Composite Scaffolds of Decellularized Placenta/PRP Enhance the Differentiation of Adipose Tissue-Derived Mesenchymal Stem Cells Into Insulin-Producing Cells In Vitro

Abstract

In the current in vitro experiment, we fabricated and characterized placenta/platelet-rich plasma (PL/Pt) composite scaffolds and evaluated their effect on differentiating adipose stem cells (ASCs) into insulin-producing cells (IPCs) in vitro. The human placenta (PL) was decellularized (dPL), characterized, and digested in pepsin. PRP was extracted using a two-step centrifugation process and then freeze-dried.

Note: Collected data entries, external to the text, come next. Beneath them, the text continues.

(* ===== verification/Prelude.v ===== *)
(** * capi-provider-ssh: verification development

    The repository is a Kubernetes operator (Kopf, Python) that turns SSH hosts into
    Cluster API machines.  This library models its package
    src/python/capi_provider_ssh/ and the release scripts of src/python/scripts/.
    Handlers read and patch objects of the API server, take locks there, and run
    commands on a host; everything interesting is about what happens when replicas
    overlap, replies get lost, processes die and hosts reboot.

    ** How code becomes definitions

    - [Py], [PyStr], [PyTime], [Regex], [Base64], [Sha256], [Shell]: the Python the source
      computes with.  [value] is the type of JSON-like objects, [res] a result or the
      exception; dictionaries keep their order; [float] is a decimal number without binary
      rounding; text is its UTF-8 bytes, and methods that depend on characters know the
      ASCII ones ([splitlines] all of Python's boundaries).  [Regex] is a backtracking matcher in which the patterns of the source are written out.
    - [Effects]: a coroutine is a tree of calls to the outside world ([call]: the SDK,
      asyncssh, clocks, asyncio, processes, files), each node holding what is done with any
      reply, an exception included.  [M] adds the object [patch] that Kopf passes to a
      handler and the exceptions, with [try ... except] and [finally] as the source writes
      them; cancellation may arrive as the reply of any suspension point.
    - A theorem about a handler quantifies over all finite prefixes of all its runs: the
      replies are those of any API server, host, clock and concurrent controller.
      [Monitors] has the logic for this: [msafe] walks a program against a monitor that
      reads every call and reply; [yields] and [history_under] put the whole history in
      the hands of the property.
    - [Config]: constants read from the environment or drawn at random (a class).

    ** Parts and files

    - contracts.py, conditions.py: [Contracts], [Conditions].  api_io.py: [ApiIO] (an SDK
      call as its caller sees it) and [ApiPool] (the executor: its semaphore, its threads and
      the calls that share them, as a step relation over the futures of [Asyncio]).
    - inventory.py: [Inventory].  ssh.py: [Ssh].  operations.py: [Operations] (host
      Leases, the remote fence, the detached bootstrap job).  lifecycle.py: [Lifecycle]
      (reboot, deletion).
    - controllers/sshmachine.py: [Locks] (the lock annotation shared by replicas),
      [ReconcileLocks] (the table of asyncio locks as a step relation over concurrent
      invocations), [MachineStatus], [Bootstrap] (payload), [Diagnostics], [Machine] (the
      handlers).  controllers/sshhost.py: [SshHost].  controllers/sshcluster.py:
      [SshCluster].  namespace_audit.py: [NamespaceAudit].
    - readiness.py and main.py: [Readiness].
    - scripts/merge_changelog.py, scripts/generate_changelog.py, package_version.py with
      scripts/select_build_version.py: [ChangelogMerge], [Changelog], [PackageVersion].
    - [FakeApi]: the object store of tests/fake_api.py and the scripted host of the tests,
      as the environment of the witnesses.

    Handlers call [Contracts], [Inventory], [Operations] and [Lifecycle] through [ApiIO]'s
    [run_api]; [Machine] takes the lock of [ReconcileLocks], then that of [Locks], then
    reconciles.  YAML is the class [Yaml] of [Bootstrap]: what PyYAML parses and prints is
    a parameter.

    ** What the theorems show

    - Cleanup and allocation ([LifecycleSafety], [ResetSafety], [MachineSafety],
      [InventorySafety]): a host is freed only after this machine's cleanup receipt was
      accepted, reset only between the receipts, never twice; only free hosts are claimed,
      and an allocation never changes.
    - Touching hosts ([RemoteFence], [LeaseSafety], [MachineSafety], [RebootSafety],
      [MachineWrites]): only under a host Lease, only after ownership was recorded, through
      one flock-guarded command, over verified connections; one reboot per request.
    - Concurrency ([LockSafety], [LockProtocol], [ReconcileLocks], [ApiPool]): a live lock is not stolen or
      dropped by another replica, whatever the interleaving, and whoever acquired it has
      it stored, however late replies and writes arrive; handlers of a machine exclude
      each other in a process; waiting makes progress and the table does not leak;
      the executor of SDK calls is bounded and drains what it submitted.
    - What is published ([PublishSafety], [ConditionsSafety], [ContractSafety],
      [WriteFences], [Disclosure]): readiness only with a receipt; conditions keep other
      writers' entries and transition times; a status write carries the given changes,
      their conditions merged; every patch a handler sends is fenced by the UID and the
      resourceVersion of the object last shown to it; pause fails closed; logs and diagnostics are redacted and short.
    - The payload ([WriteFiles], [KubeadmWiring], on [Base64Roundtrip]): files are written
      with their content, kubeadm documents get exactly the wanted arguments.
    - Readiness, release scripts ([ReadinessSafety], [MergeGate], [ChangelogSafety],
      [VersionRoundtrip]): what has to be on record before the probe succeeds, the pull
      request is merged, the changelog replaced; versions are injective.
    - [Timekeeping]: the polling loops end.

    ** Bounds and fuel

    - The loops with a deadline ([observe_loop], [merge_loop]) take fuel computed from
      their timeout ([observe_fuel], [merge_fuel]); under a clock that advances at least as
      long as the code sleeps they end before it is used up ([Timekeeping]).  Without that
      assumption [OutOfFuel] marks the end of a finite prefix, which the safety theorems
      cover as well.
    - [heartbeat] runs for any number of wake-ups: theorems quantify over its fuel.
    - [star] of [Regex] gets the length of the text, which no repetition exceeds.
    - The retry rounds of [Locks] are the source's constants.  Integers are Python's,
      unbounded.

    ** Assumptions

    - [LockProtocol] assumes one clock for all replicas and the API server's
      compare-and-swap on resourceVersion; a call is served some time after it is issued,
      its reply arrives later or never, and a call that timed out may still be served,
      repeatedly.  That an acquired lock is stored also needs identities of the replicas
      to differ (each ends in a fresh uuid).  The other safety theorems assume none of this.
    - [External] operations that print JSON deliver it decoded.

    ** Not modelled

    - Logging (except its redaction), Kopf's scheduling and its handler registration,
      sockets and TLS: calls without logic of the program.
    - scripts/check_package.py and hatch_build.py drive pip, zip and the build backend;
      the test suite, Helm charts, CRDs and workflows are data or exercise the code above.
    - Objects shared through YAML anchors, which set_kubeadm_args would change at every
      place; case and blanks of non-ASCII text. *)

From Stdlib Require Export Ascii.
From stdpp Require Export base tactics option sets list strings.
From Stdlib Require Export ZArith Lia.
From Stdlib Require Ascii String.

Set Default Goal Selector "!".

(** ** Scope, hint databases *)

Declare Scope capi_scope.
Delimit Scope capi_scope with capi.
Open Scope capi_scope.

Create HintDb capi.
Create Rewrite HintDb capi.

(** ** Tactics of the development *)

(** Case analysis on the innermost scrutinee of the goal, keeping the equation. *)
Ltac case_goal :=
  match goal with
  | |- context [match ?x with _ => _ end] =>
      lazymatch x with
      | context [match _ with _ => _ end] => fail
      | _ => let E := fresh "E" in destruct x eqn:E
      end
  end.

Ltac case_hyp H :=
  match type of H with
  | context [match ?x with _ => _ end] =>
      lazymatch x with
      | context [match _ with _ => _ end] => fail
      | _ => let E := fresh "E" in destruct x eqn:E
      end
  end.

(** Splits boolean conjunctions and removes trivial boolean equations. *)
Ltac bool_hyps :=
  repeat match goal with
  | H : (_ && _)%bool = true |- _ =>
      let H1 := fresh H in apply andb_true_iff in H; destruct H as [H1 H]
  | H : (_ || _)%bool = false |- _ =>
      let H1 := fresh H in apply orb_false_iff in H; destruct H as [H1 H]
  | H : negb _ = true |- _ => apply negb_true_iff in H
  | H : negb _ = false |- _ => apply negb_false_iff in H
  | H : String.eqb _ _ = true |- _ => apply String.eqb_eq in H
  | H : String.eqb _ _ = false |- _ => apply String.eqb_neq in H
  end.

(** ** Generic lemmas *)

Section lists.
Context {A : Type}.
Implicit Types (l : list A) (P : A → Prop) (f : A → bool).

Lemma forallb_Forall f l : forallb f l = true ↔ Forall (λ x, f x = true) l.
Proof. rewrite forallb_forall, Forall_forall. by setoid_rewrite list_elem_of_In. Qed.

Lemma filter_nil_forallb f l :
  List.filter f l = [] ↔ Forall (λ x, f x = false) l.
Proof.
  induction l as [|x l IH]; simpl; [by split|].
  destruct (f x) eqn:E; rewrite Forall_cons; [naive_solver congruence|naive_solver].
Qed.

Lemma filter_In_elem f l x : x ∈ List.filter f l ↔ x ∈ l ∧ f x = true.
Proof. rewrite !list_elem_of_In. apply filter_In. Qed.
End lists.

PL/Pt composite scaffolds were fabricated from PL with various PRP concentrations (1, 2.5, and 5 mg·mL) and characterized. ASCs were isolated from adipose tissue and characterized using flow cytometry and multilineage differentiation assays. ASCs were seeded onto PL/Pt scaffolds and differentiated into IPCs. The decellularized placenta retained its collagen content and had minimal cellular and DNA content. ASCs expressed CD73, CD90, and CD105 but not CD34 and CD45 and differentiated into osteoblasts and adipocytes. PL/Pt scaffolds showed appropriate morphological and chemical properties with improved porosity, swelling, and degradation rates. Seeding cells on the PL scaffolds increased PDX1, GLUT2, and insulin expression significantly compared to cells cultured in plates. Cells seeded on PL/Pt2.5 and PL/Pt5 scaffolds showed a remarkable increase in PDX1, GLUT2, and insulin expression. Additionally, differentiated cells cultivated on PL/Pt scaffolds exhibited enhanced insulin and C-peptide secretion in response to variations in glucose levels. PL/Pt composite scaffolds provide a biomimetic microenvironment supporting ASCs' survival while enhancing their differentiation into IPCs. This approach could be a promising strategy for replacing the damaged β cell population in diabetic patients.